Foto: PBH/Arquivo
O ex-prefeito de Belo Horizonte, Alexandre Kalil (PDT), foi condenado por nepotismo após ter nomeado, durante seu mandato à frente da capital mineira, o irmão de sua ex-namorada para um cargo em órgão municipal. A decisão foi proferida pelo juiz Danilo Couto Lobato, da 3ª Vara da Fazenda Pública Municipal, e representa a segunda condenação de Kalil na Justiça mineira em menos de um ano. Segundo a decisão judicial, Kalil utilizou seu cargo para nomear Marcelo Amarante para uma função comissionada na Fundação de Parques Municipais e Zoobotânica.
Marcelo é irmão de Fernanda Amarante, ex-namorada de Kalil, que na época da nomeação já atuava como assessora jurídica no gabinete do prefeito. O Ministério Público sustentou que "tal nomeação configurou prática de nepotismo, uma vez que o nomeado é irmão de Fernanda Amarante Guimarães, que já ocupava cargo de livre nomeação como assessora jurídica junto ao gabinete do Prefeito desde maio de 2017. Ademais, ressaltou a existência de um relacionamento amoroso pretérito entre o primeiro réu Alexandre Kalil e Fernanda Amarante, ocorrido entre os anos de 2011 e 2012, época em que o primeiro réu teria conhecido o segundo demandado".
Como evidência da irregularidade, o MP destacou o depoimento de Sérgio Augusto Domingues, então presidente da Fundação, que "afirmou que o réu Marcelo Amarante "veio nomeado pelo Gabinete do Prefeito" e que não o escolheu especificamente, apenas acatou a indicação superior". Com base nessas provas, Kalil e Marcelo Amarante foram condenados ao "pagamento de multa civil correspondente a duas vezes o valor da respectiva remuneração percebida por cada um dos requeridos à época dos fatos, tendo como referência fevereiro de 2022 para o primeiro réu, considerando o último mês completo trabalhado pelo primeiro réu, bem como tendo como referência junho de 2022 para o segundo requerido, também considerando-se o último mês completo trabalhado pelo segundo réu, valores estes a serem apurados em liquidação de sentença e atualizado monetariamente".
Além da multa, Kalil foi condenado à proibição de "contratar com o poder público ou de receber benefícios ou incentivos fiscais ou creditícios, direta ou indiretamente, ainda que por intermédio de pessoa jurídica da qual sejam sócios majoritários, pelo prazo de dois anos". A decisão, assinada no dia 28 de abril, foi divulgada inicialmente pelo portal "O Fator" e confirmada pela reportagem da Itatiaia.
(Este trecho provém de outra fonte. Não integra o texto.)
Lemma getLock_spec key (s : lockedState A) :
  (exists m, locks s !! key = Some m /\ lockedCache.getLock key s = (m, s))
  \/ (locks s !! key = None
      /\ lockedCache.getLock key s
         = (fresh (dom (mutexes s)),
            mkLocked (base s) (<[key := fresh (dom (mutexes s))]> (locks s))
              (<[fresh (dom (mutexes s)) := false]> (mutexes s)))).
Proof.
  unfold lockedCache.getLock. destruct (locks s !! key) as [m|].
  - left. exists m. split; reflexivity.
  - right. split; reflexivity.
Qed.

Lemma fresh_mutex_unallocated (ms : gmap loc bool) :
  ms !! fresh (dom ms) = None.
Proof. apply not_elem_of_dom. apply is_fresh. Qed.

Lemma getLock_idle key (s : lockedState A) :
  locks_idle s -> locks_idle (snd (lockedCache.getLock key s)).
Proof.
  intros [Hfree Hinj].
  destruct (getLock_spec key s) as [(m & Hk & ->)|[Hk ->]]; [split; assumption|].
  pose proof (fresh_mutex_unallocated (mutexes s)) as Hnew.
  unfold locks_idle. simpl. split.
  - intros k m. destruct (decide (k = key)) as [->|Hne].
    + rewrite lookup_insert_eq. intros [= <-]. apply lookup_insert_eq.
    + rewrite lookup_insert_ne by congruence. intros Hm.
      pose proof (Hfree _ _ Hm) as Hm'.
      rewrite lookup_insert_ne; [exact Hm'|]. intros <-. congruence.
  - intros k1 k2 m.
    destruct (decide (k1 = key)) as [->|H1], (decide (k2 = key)) as [->|H2];
      try reflexivity.
    + rewrite lookup_insert_eq, lookup_insert_ne by congruence.
      intros [= <-] Hm. apply Hfree in Hm. congruence.
    + rewrite lookup_insert_eq, lookup_insert_ne by congruence.
      intros Hm [= <-]. apply Hfree in Hm. congruence.
    + rewrite !lookup_insert_ne by congruence. apply Hinj.
Qed.

Lemma getLock_lookup key (s : lockedState A) :
  locks (snd (lockedCache.getLock key s)) !! key
  = Some (fst (lockedCache.getLock key s)).
Proof.
  destruct (getLock_spec key s) as [(m & Hk & ->)|[Hk ->]]; simpl.
  - exact Hk.
  - apply lookup_insert_eq.
Qed.

Lemma getLock_keeps key (s : lockedState A) k m :
  locks s !! k = Some m ->
  locks (snd (lockedCache.getLock key s)) !! k = Some m.
Proof.
  intros Hm.
  destruct (getLock_spec key s) as [(m0 & Hk & ->)|[Hk ->]]; simpl.
  - exact Hm.
  - rewrite lookup_insert_ne; [exact Hm|]. intros <-. congruence.
Qed.

End LockTable.

(** X13: [getLock] creates a mutex only for a key that has none, and
    then reuses it: the table holds the mutex it returns, a second call
    for the key returns the same mutex and changes nothing, the mutex of
    every other key stays in place, and the cache's entries and items
    are not touched. *)
Theorem getLock_creates_once {A : Type} (key : string) (s : lockedState A) :
  locks (snd (lockedCache.getLock key s)) !! key
  = Some (fst (lockedCache.getLock key s))
  /\ lockedCache.getLock key (snd (lockedCache.getLock key s))
     = lockedCache.getLock key s
  /\ (forall k m, locks s !! k = Some m ->
        locks (snd (lockedCache.getLock key s)) !! k = Some m)
  /\ base (snd (lockedCache.getLock key s)) = base s.
Proof.
  split; [apply getLock_lookup|]. split; [|split].
  - pose proof (getLock_lookup key s) as H.
    destruct (lockedCache.getLock key s) as [m s1]. simpl in *.
    unfold lockedCache.getLock. rewrite H. reflexivity.
  - intros k m. apply getLock_keeps.
  - destruct (getLock_spec key s) as [(m & _ & ->)|[_ ->]]; reflexivity.
Qed.

(** X14: on a lock table whose mutexes are allocated, free and not
    shared, two different keys get two different mutexes, and the table
    is again of that kind. *)
Theorem getLock_distinct_keys {A : Type} (k1 k2 : string) (s : lockedState A) :
  locks_idle s ->
  k1 <> k2 ->
  fst (lockedCache.getLock k1 s)
  <> fst (lockedCache.getLock k2 (snd (lockedCache.getLock k1 s)))
  /\ locks_idle (snd (lockedCache.getLock k2 (snd (lockedCache.getLock k1 s)))).
Proof.
  intros Hidle Hne.
  pose proof (getLock_idle k1 s Hidle) as H1.
  pose proof (getLock_idle k2 _ H1) as H2. split; [|exact H2].
  intros Heq. apply Hne. destruct H2 as [_ Hinj].
  apply (Hinj k1 k2 (fst (lockedCache.getLock k1 s))).
  - apply getLock_keeps, getLock_lookup.
  - rewrite Heq. apply getLock_lookup.
Qed.

Lemma getLock_distinct_keys_witness :
  fst (lockedCache.getLock "a" (NewLocked tt testHeap 1000))
  <> fst (lockedCache.getLock "b"
            (snd (lockedCache.getLock "a" (NewLocked tt testHeap 1000)))).
Proof.
  destruct (getLock_distinct_keys "a" "b" (NewLocked tt testHeap 1000))
    as [H _]; [|discriminate|exact H].
  split; intros ? ?; simpl; rewrite ?lookup_empty; intros; discriminate.
Defined.

(** ** Get under the lock *)

Section LockedGet.

Context {A : Type}.
Variable Query : Adapter A.

Lemma getHeld_simple now now' key (s : state A) :
  lockedCache.getHeld Query now now' key s
  = simpleCache.Get Query now now' key s.
Proof. reflexivity. Qed.

Lemma getLock_base key (s : lockedState A) :
  base (snd (lockedCache.getLock key s)) = base s.
Proof. destruct (getLock_spec key s) as [(m & _ & ->)|[_ ->]]; reflexivity. Qed.

(** With its mutex free, [Get] takes it, runs, and gives it back. *)
Lemma Get_with_free_mutex now now' key (s : lockedState A) :
  mutexes (snd (lockedCache.getLock key s)) !! fst (lockedCache.getLock key s)
  = Some false ->
  lockedCache.Get Query now now' key s
  = match simpleCache.Get Query now now' key (base s) with
    | Ret r c =>
        Returned r (mkLocked c (locks (snd (lockedCache.getLock key s)))
                      (mutexes (snd (lockedCache.getLock key s))))
    | Panic p c =>
        Panicked p (mkLocked c (locks (snd (lockedCache.getLock key s)))
                      (mutexes (snd (lockedCache.getLock key s))))
    end.
Proof.
  intros Hfree. unfold lockedCache.Get.
  pose proof (getLock_base key s) as Hbase.
  destruct (lockedCache.getLock key s) as [m s1]. simpl in *.
  unfold Mutex.Lock. rewrite Hfree. simpl.
  rewrite getHeld_simple, Hbase.
  destruct (simpleCache.Get Query now now' key (base s)) as [r c|p c];
    unfold Mutex.Unlock; simpl; rewrite lookup_insert_eq, insert_insert_eq,
      (insert_id _ _ _ Hfree); reflexivity.
Qed.

Lemma Get_on_idle_locks now now' key (s : lockedState A) :
  locks_idle s ->
  lockedCache.Get Query now now' key s
  = match simpleCache.Get Query now now' key (base s) with
    | Ret r c =>
        Returned r (mkLocked c (locks (snd (lockedCache.getLock key s)))
                      (mutexes (snd (lockedCache.getLock key s))))
    | Panic p c =>
        Panicked p (mkLocked c (locks (snd (lockedCache.getLock key s)))
                      (mutexes (snd (lockedCache.getLock key s))))
    end.
Proof.
  intros Hidle. apply Get_with_free_mutex.
  destruct (getLock_idle key s Hidle) as [Hfree _].
  apply (Hfree key). apply getLock_lookup.
Qed.

Lemma Get_keeps_idle now now' key (s : lockedState A) :
  locks_idle s ->
  locks_idle (finalLocked (lockedCache.Get Query now now' key s)).
Proof.
  intros Hidle. rewrite (Get_on_idle_locks _ _ _ _ Hidle).
  pose proof (getLock_idle key s Hidle) as H.
  destruct (simpleCache.Get Query now now' key (base s)); exact H.
Qed.

Lemma Get_locks now now' key (s : lockedState A) :
  locks (finalLocked (lockedCache.Get Query now now' key s))
  = locks (snd (lockedCache.getLock key s)).
Proof.
  unfold lockedCache.Get.
  destruct (lockedCache.getLock key s) as [m s1]. simpl.
  unfold Mutex.Lock. destruct (mutexes s1 !! m) as [[|]|]; try reflexivity.
  simpl. destruct (lockedCache.getHeld Query now now' key (base s1));
    unfold Mutex.Unlock; simpl; rewrite lookup_insert_eq; reflexivity.
Qed.

End LockedGet.

Lemma NewLocked_idle {A : Type} (a : A) (h : gmap loc Item) (d : Duration) :
  locks_idle (NewLocked a h d).
Proof. split; intros ? ?; simpl; rewrite ?lookup_empty; intros; discriminate. Qed.

(** X15: on a lock table whose mutexes are free, the locked [Get]
    returns or panics exactly as the unsynchronized [Get] does on the
    same entries, items and adapter, and the lock table it leaves is the
    one [getLock] made: the mutex has been released, on the panic path
    as on the return path. *)
Theorem locked_Get_as_simple {A : Type} (Query : Adapter A)
    (now now' : Time) (key : string) (s : lockedState A) :
  locks_idle s ->
  lockedCache.Get Query now now' key s
  = match simpleCache.Get Query now now' key (base s) with
    | Ret r c =>
        Returned r (mkLocked c (locks (snd (lockedCache.getLock key s)))
                      (mutexes (snd (lockedCache.getLock key s))))
    | Panic p c =>
        Panicked p (mkLocked c (locks (snd (lockedCache.getLock key s)))
                      (mutexes (snd (lockedCache.getLock key s))))
    end.
Proof. apply Get_on_idle_locks. Qed.

Lemma locked_Get_as_simple_witness :
  lockedCache.Get mockAdapter 5 6 testKey (NewLocked tt testHeap 1000)
  = Returned (Some testElem, None)
      (mkLocked afterFirstGet {[ testKey := 1%positive ]}
         {[ 1%positive := false ]}).
Proof.
  rewrite (locked_Get_as_simple mockAdapter 5 6 testKey
             (NewLocked tt testHeap 1000) (NewLocked_idle tt testHeap 1000)).
  vm_compute. reflexivity.
Defined.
A defesa de Marcelo Amarante pediu a rejeição da denúncia, alegando ausência de parentesco com a autoridade responsável pela nomeação.
"Destacou sua qualificação técnica como médico veterinário desde 2005 e o manifesto interesse público em sua nomeação, voltada ao controle de zoonoses e manejo de felinos no Parque Municipal Américo René Giannetti, problema que inclusive motivou o fechamento temporário da unidade por risco de raiva", argumentou a defesa de Amarante. O juiz, no entanto, rejeitou os argumentos apresentados pelas defesas dos dois réus.
"O dolo no presente caso é direto, específico e imediato. O primeiro réu, ciente do parentesco e da posição ocupada por Fernanda Amarante, determinou pessoalmente a nomeação de Marcelo Amarante. Essa vontade livre e consciente de favorecer o núcleo familiar de pessoa próxima à sua gestão configura o dolo específico exigido pela nova redação da LIA", afirma a decisão. O magistrado acrescentou que "o administrador responde pelo ato que pratica, especialmente quando o vício é de moralidade e impessoalidade, princípios que devem nortear toda a conduta do Chefe do Executivo". Esta não é a primeira condenação de Kalil na Justiça mineira. No ano passado, o ex-prefeito já havia sido condenado por improbidade administrativa ao descumprir uma decisão judicial.